- Born: Graeme James Phillips April 1948
- Died: August 2025 (aged 77) Liverpool, England
- Education: Royal Central School of Speech and Drama
- Occupations: Theatre director; artistic director;
- Years active: c. 1970s–2015 (as artistic director) c. 1970s–2025 (as theatre director)
- Employer(s): Unity Theatre (1982–2015)

= Graeme Phillips =

British artistic director of theatre (1948–2025)

Graeme James Phillips (April 1948 – August 2025) was a British theatre director who was the artistic director of the Unity Theatre, Liverpool. During his tenure, several touring theatre companies came to Liverpool, as well as a production of the play Angels in America by Tony Kushner. He also helped establish both FACT Liverpool and the Homotopia festival.

==Life and career==
Phillips was born in April 1948. He trained at the Royal Central School of Speech and Drama in London and then worked around the UK including in Ipswich, Leeds, London, Crewe and the Gateway Theatre in Chester.

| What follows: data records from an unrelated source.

(* ===== verification/Graph.v ===== *)
(** * The knowledge graph: [crates/ipfrs-knowledge/src/graph.rs]

    [KnowledgeGraph] holds a store, the roots of two tries (entities by identity, and the list of
    relations of each subject), the previous head and the vector index.  Its methods are stateful
    computations on that record: what they changed before an error stays changed.  [index_graph] is
    the one of [vector.rs].  The SHA-256 of the [sha2] crate is a parameter ([Sha256]); the bridge
    to the [petgraph] crate is left out. *)

From Stdlib Require Import ZArith Lia List.
From stdpp Require Import base tactics numbers list gmap sets strings.
From S2P Require Import Prelude Collections Cid Ipld Store Hamt KNode Vector.

#[local] Open Scope Z_scope.

Class Sha256 : Type := { sha256 : bytes → bytes }.
Class Sha256Laws `{Sha256} : Prop := {
  sha256_length : ∀ d, length (sha256 d) = 32%nat;
  sha256_bytes : ∀ d, Forall (λ b, 0 <= b < 256) (sha256 d);
}.

(** [EntityId::of]. *)
Definition EntityId_of `{!Sha256} `{!Unicode} (kind name : string) : EntityId :=
  sha256 (string_bytes kind ++ [0] ++ string_bytes (to_lowercase (str_trim name))).

Record EntitySpec : Type := mkEntitySpec {
  es_kind : string;
  es_name : string;
  es_aliases : list string;
  es_attrs : list (string * string);
}.

Section graph.
Context `{CidCrate} `{!Sha256} `{!Unicode}.

Record KnowledgeGraph (T : Type) : Type := mkGraph {
  store : T;
  index : Cid;
  edges : Cid;
  prev : option Cid;
  vindex : VectorIndex;
}.
#[global] Arguments mkGraph {T} _ _ _ _ _.
#[global] Arguments store {T} _.
#[global] Arguments index {T} _.
#[global] Arguments edges {T} _.
#[global] Arguments prev {T} _.
#[global] Arguments vindex {T} _.

Section methods.
Context {T : Type} `{!BlockStore T}.
Implicit Types g : KnowledgeGraph T.

(** A computation on [self.store], and assignments to fields. *)
Definition on_store {A} (m : stateful T KError A) : stateful (KnowledgeGraph T) KError A :=
  λ g, let '(r, s) := m (store g) in (r, mkGraph s (index g) (edges g) (prev g) (vindex g)).
Definition set_index (c : Cid) g := mkGraph (store g) c (edges g) (prev g) (vindex g).
Definition set_edges (c : Cid) g := mkGraph (store g) (index g) c (prev g) (vindex g).
Definition set_prev (c : Cid) g := mkGraph (store g) (index g) (edges g) (Some c) (vindex g).
Definition set_vindex (ix : VectorIndex) g := mkGraph (store g) (index g) (edges g) (prev g) ix.

(** ** Creating and opening *)
Definition KnowledgeGraph_new (s : T) : outcome KError (KnowledgeGraph T) :=
  let '(r, s) := (do! index := empty in do! edges := empty in lift (Ok (index, edges))) s in
  let! (index, edges) := r in
  Ok (mkGraph s index edges None (VectorIndex_new DEFAULT_DIM)).

Definition head_link (m : list (string * ipld)) (k : string) : outcome KError Cid :=
  ok_or (v ← bt_get k m; as_link v) KDecode.

Definition open (s : T) (head : Cid) : outcome KError (KnowledgeGraph T) :=
  let! bytes := ok_or (bs_get s head) KNotFound in
  let! i := map_err KCore (from_dag_cbor bytes) in
  let! m := ok_or (Ipld.as_map i) KDecode in
  let! index := head_link m "index" in
  let! edges := head_link m "edges" in
  let! vindex :=
    match v ← bt_get "vindex" m; as_link v with
    | Some vc => let! vb := ok_or (bs_get s vc) KNotFound in vi_decode vb
    | None => Ok (VectorIndex_new DEFAULT_DIM)
    end in
  Ok (mkGraph s index edges (Some head) vindex).

(** ** Nodes *)
Definition put_node (node : KnowledgeNode) : stateful T KError Cid :=
  do! (cid, bytes) := lift (encode node) in
  do! _ := modifies (put cid bytes) in
  lift (Ok cid).
Definition get_node (s : T) (cid : Cid) : outcome KError KnowledgeNode :=
  let! bytes := ok_or (bs_get s cid) KNotFound in decode bytes.

(** ** Entities *)
Definition entity_cid g (id : EntityId) : outcome KError (option Cid) := get (store g) (index g) id.
Definition get_entity g (id : EntityId) : outcome KError (option KnowledgeNode) :=
  let! c := entity_cid g id in
  match c with
  | Some cid => let! n := get_node (store g) cid in Ok (Some n)
  | None => Ok None
  end.

(** Embed a text and put its vector under a CID. *)
Definition upsert_text (cid : Cid) (text : string) : stateful (KnowledgeGraph T) KError unit :=
  do! e := reads (λ g, embed text (dim (vindex g))) in
  modifies (λ g, set_vindex (upsert cid e (vindex g)) g).

Definition entity_node (id : EntityId) (spec : EntitySpec) : KnowledgeNode :=
  Entity id (es_kind spec) (es_name spec) (es_aliases spec) (es_attrs spec) [].

Definition add_entity (spec : EntitySpec) : stateful (KnowledgeGraph T) KError EntityId :=
  let id := EntityId_of (es_kind spec) (es_name spec) in
  do! previous := reads (λ g, entity_cid g id) in
  let node := entity_node id spec in
  do! cid := on_store (put_node node) in
  do! root := reads (λ g, Ok (index g)) in
  do! root := on_store (insert root id cid) in
  do! _ := modifies (set_index root) in
  do! _ :=
    modifies (λ g,
      match previous with Some old => set_vindex (vi_remove old (vindex g)) g | None => g end) in
  do! _ :=
    match node_text node with
    | Some text => upsert_text cid text
    | None => lift (Ok tt)
    end in
  lift (Ok id).

(** ** Relations *)
Definition relation_cids g (id : EntityId) : outcome KError (list Cid) :=
  let! list_cid := get (store g) (edges g) id in
  match list_cid with
  | None => Ok []
  | Some list_cid =>
    let! bytes := ok_or (bs_get (store g) list_cid) KNotFound in
    let! i := map_err KCore (from_dag_cbor bytes) in
    match i with IList l => Ok (omap as_link l) | _ => Err KDecode end
  end.

Definition relations_of g (id : EntityId) : outcome KError (list (Cid * KnowledgeNode)) :=
  let! cids := relation_cids g id in
  try_map (λ c, let! n := get_node (store g) c in Ok (c, n)) cids.

(** The text of the source of an evidence node, if the CID names one. *)
Definition evidence_text (s : T) (ev : Cid) : outcome KError (option string) :=
  match get_node s ev with
  | Ok (Evidence source _ _ _) =>
    match bs_get s source with Some b => block_text b | None => Ok None end
  | Ok _ | Err _ => Ok None
  | Panic => Panic
  | OutOfFuel => OutOfFuel
  end.

Fixpoint embed_evidence (evidence : list Cid) : stateful (KnowledgeGraph T) KError unit :=
  match evidence with
  | [] => lift (Ok tt)
  | ev :: evidence' =>
    do! text := reads (λ g, evidence_text (store g) ev) in
    do! _ := match text with Some text => upsert_text ev text | None => lift (Ok tt) end in
    embed_evidence evidence'
  end.

(** A block of an [Ipld] value under its DAG-CBOR CID. *)
Definition put_ipld (i : ipld) : stateful T KError Cid :=
  do! bytes := lift (map_err KCore (to_dag_cbor i)) in
  do! cid := lift (map_err KCore (CidBuilder.build_dag_cbor CidBuilder.new bytes)) in
  do! _ := modifies (put cid bytes) in
  lift (Ok cid).

Definition add_relation (subject : EntityId) (predicate : string) (object : EntityId) (weight : Z)
    (evidence : list Cid) : stateful (KnowledgeGraph T) KError Cid :=
  do! subj_cid := reads (λ g, let! c := entity_cid g subject in ok_or c KGraph) in
  do! obj_cid := reads (λ g, let! c := entity_cid g object in ok_or c KGraph) in
  do! _ := embed_evidence evidence in
  do! rel_cid := on_store (put_node (Relation subj_cid predicate obj_cid evidence weight)) in
  do! l := reads (λ g, relation_cids g subject) in
  do! list_cid := on_store (put_ipld (links (l ++ [rel_cid]))) in
  do! root := reads (λ g, Ok (edges g)) in
  do! root := on_store (insert root subject list_cid) in
  do! _ := modifies (set_edges root) in
  lift (Ok rel_cid).

(** ** Queries and commits *)
Definition graph_search g (query : string) (k : nat) : outcome KError (list (Cid * Z)) :=
  search_text query k (vindex g).
Definition entity_ids (fuel : nat) g : outcome KError (list EntityId) :=
  let! l := entries fuel (store g) (index g) in Ok l.*1.

Definition head_ipld g (vcid : Cid) : ipld :=
  let m := bt_insert "@type" (IString "KnowledgeRoot") [] in
  let m := bt_insert "version" (IInteger 1) m in
  let m := bt_insert "index" (link (index g)) m in
  let m := bt_insert "edges" (link (edges g)) m in
  let m := bt_insert "vindex" (link vcid) m in
  IMap (insert_opt "prev" (link <$> prev g) m).

Definition commit : stateful (KnowledgeGraph T) KError Cid :=
  do! ix := reads (λ g, Ok (vindex g)) in
  do! vcid := on_store (vi_store ix) in
  do! head := reads (λ g, Ok (head_ipld g vcid)) in
  do! cid := on_store (put_ipld head) in
  do! _ := modifies (set_prev cid) in
  lift (Ok cid).

(** ** Indexing a graph from scratch: [index_graph] of [vector.rs] *)
Fixpoint index_evidence g (evidence : list Cid) (ix : VectorIndex) (seen_ev : gset Cid) :
    outcome KError (VectorIndex * gset Cid) :=
  match evidence with
  | [] => Ok (ix, seen_ev)
  | ev :: evidence' =>
    if decide (ev ∈ seen_ev) then index_evidence g evidence' ix seen_ev else
    let! text := evidence_text (store g) ev in
    let! ix := match text with Some text => add_text ev text ix | None => Ok ix end in
    index_evidence g evidence' ix ({[ev]} ∪ seen_ev)
  end.

Fixpoint index_relations g (rels : list (Cid * KnowledgeNode)) (ix : VectorIndex) (seen_ev : gset Cid) :
    outcome KError (VectorIndex * gset Cid) :=
  match rels with
  | [] => Ok (ix, seen_ev)
  | (_, rel) :: rels' =>
    let! (ix, seen_ev) :=
      match rel with
      | Relation _ _ _ evidence _ => index_evidence g evidence ix seen_ev
      | _ => Ok (ix, seen_ev)
      end in
    index_relations g rels' ix seen_ev
  end.

(** [expect] of [entity_cid] panics when there is none. *)
Definition index_entity g (id : EntityId) (ix : VectorIndex) : outcome KError VectorIndex :=
  let! n := get_entity g id in
  match n with
  | Some node =>
    match node_text node with
    | Some text =>
      let! c := entity_cid g id in
      match c with Some cid => add_text cid text ix | None => Panic end
    | None => Ok ix
    end
  | None => Ok ix
  end.

Fixpoint index_entities g (ids : list EntityId) (ix : VectorIndex) (seen_ev : gset Cid) :
    outcome KError VectorIndex :=
  match ids with
  | [] => Ok ix
  | id :: ids' =>
    let! ix := index_entity g id ix in
    let! rels := relations_of g id in
    let! (ix, seen_ev) := index_relations g rels ix seen_ev in
    index_entities g ids' ix seen_ev
  end.

Definition index_graph (fuel : nat) g (d : Z) : outcome KError VectorIndex :=
  let! ids := entity_ids fuel g in index_entities g ids (VectorIndex_new d) ∅.
End methods.
End graph.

He joined Merseyside Unity Theatre, which later became the Unity Theatre, in 1982. He was influential in the transformation of a dilapidated synagogue to a modern theatre, overseeing two capital redevelopments of the premises, and ultimately becoming its artistic director in the early 1990s. Touring theatre companies he brought to Liverpool included Told by an Idiot, Frantic Assembly, The Right Size, and Improbable. He noted Angels in America by Tony Kushner and David Yip's Gold Mountain as two personal highlights of his time at the Unity.

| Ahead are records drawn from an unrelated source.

(* ===== verification/ErasureFacts.v ===== *)
(** * Erasure coding: what can be decoded

    A block is given back from its data shards, in whatever order and with whatever parity shards
    they arrive.  Without one of the data shards nothing is ever recovered. *)

From Stdlib Require Import ZArith Lia List Sorted.
From stdpp Require Import base tactics numbers list gmap sets strings sorting.
From S2P Require Import Prelude Collections Cid Ipld Erasure.

#[local] Open Scope Z_scope.

Definition config_ok (c : ErasureConfig) : Prop :=
  0 < data_shards c ∧ 0 < parity_shards c ∧ data_shards c + parity_shards c <= 256.

Lemma div_ceil_ok a n : 0 <= a → 0 < n → ∃ q, div_ceil a n = Ok q ∧ 0 <= q ∧ a <= q * n < a + n.
Proof.
  intros Ha Hn. unfold div_ceil. rewrite (proj2 (Z.eqb_neq n 0)) by lia. eexists. split; [done|].
  pose proof (Z.div_mod a n ltac:(lia)). pose proof (Z.mod_pos_bound a n Hn).
  pose proof (Z.div_pos a n Ha Hn). destruct (Z.eqb_spec (a mod n) 0); split; nia.
Qed.

Lemma resize_ok (l : bytes) size : zlen l <= size <= isize_max →
  resize l size = Ok (l ++ replicate (Z.to_nat (size - zlen l)) 0).
Proof.
  intros Hl. unfold resize. destruct (Z.leb_spec size (zlen l)).
  - replace (size - zlen l) with 0 by lia. rewrite app_nil_r. f_equal. apply take_ge. unfold zlen in *. lia.
  - destruct (Z.ltb_spec isize_max size); [lia|done].
Qed.

(** ** Data shards *)
Definition is_data (s : Shard) : Prop := is_parity s = false.
Definition sized (size : Z) (s : Shard) : Prop := shard_size s = size.

Definition indices (n : nat) (i : Z) : list Z := (λ k, i + Z.of_nat k) <$> seq 0 n.

Lemma indices_S n i : indices (S n) i = i :: indices n (i + 1).
Proof.
  unfold indices. cbn [seq fmap list_fmap]. f_equal; [lia|]. rewrite <- fmap_S_seq, <- list_fmap_compose.
  apply list_fmap_ext. intros ? k _. simpl. lia.
Qed.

He also played a key role in establishing the purpose-built media and electronic arts centre FACT Liverpool, which opened in 2003, and in launching the Homotopia festival in 2004. Both were initially based in the Unity Theatre building.

He retired as artistic director of the Unity Theatre in 2015, and that year was awarded an MBE in the 2015 New Year's Honours for his services to the arts in Liverpool.

Phillips continued to direct productions after his retirement as artistic director. In 2024 he directed a revival of Krapp's Last Tape by Samuel Beckett, bringing to the play his own experience of dementia. Phillips started working on a production of The Maids by Jean Genet in April 2025.'

Phillips lived in Green Heys Care Home, a care home in Liverpool, from 2021 due to the progression of Lewy body dementia. On 1 September 2025, the Unity Theatre announced his death at the age of 77, which occurred at the care home in August from complications of Parkinson's disease, with which he had been diagnosed in 2015. The production of The Maids, scheduled to open in October, was taken over by Elinor Randle, the Unity Theatre's artistic director since 2024.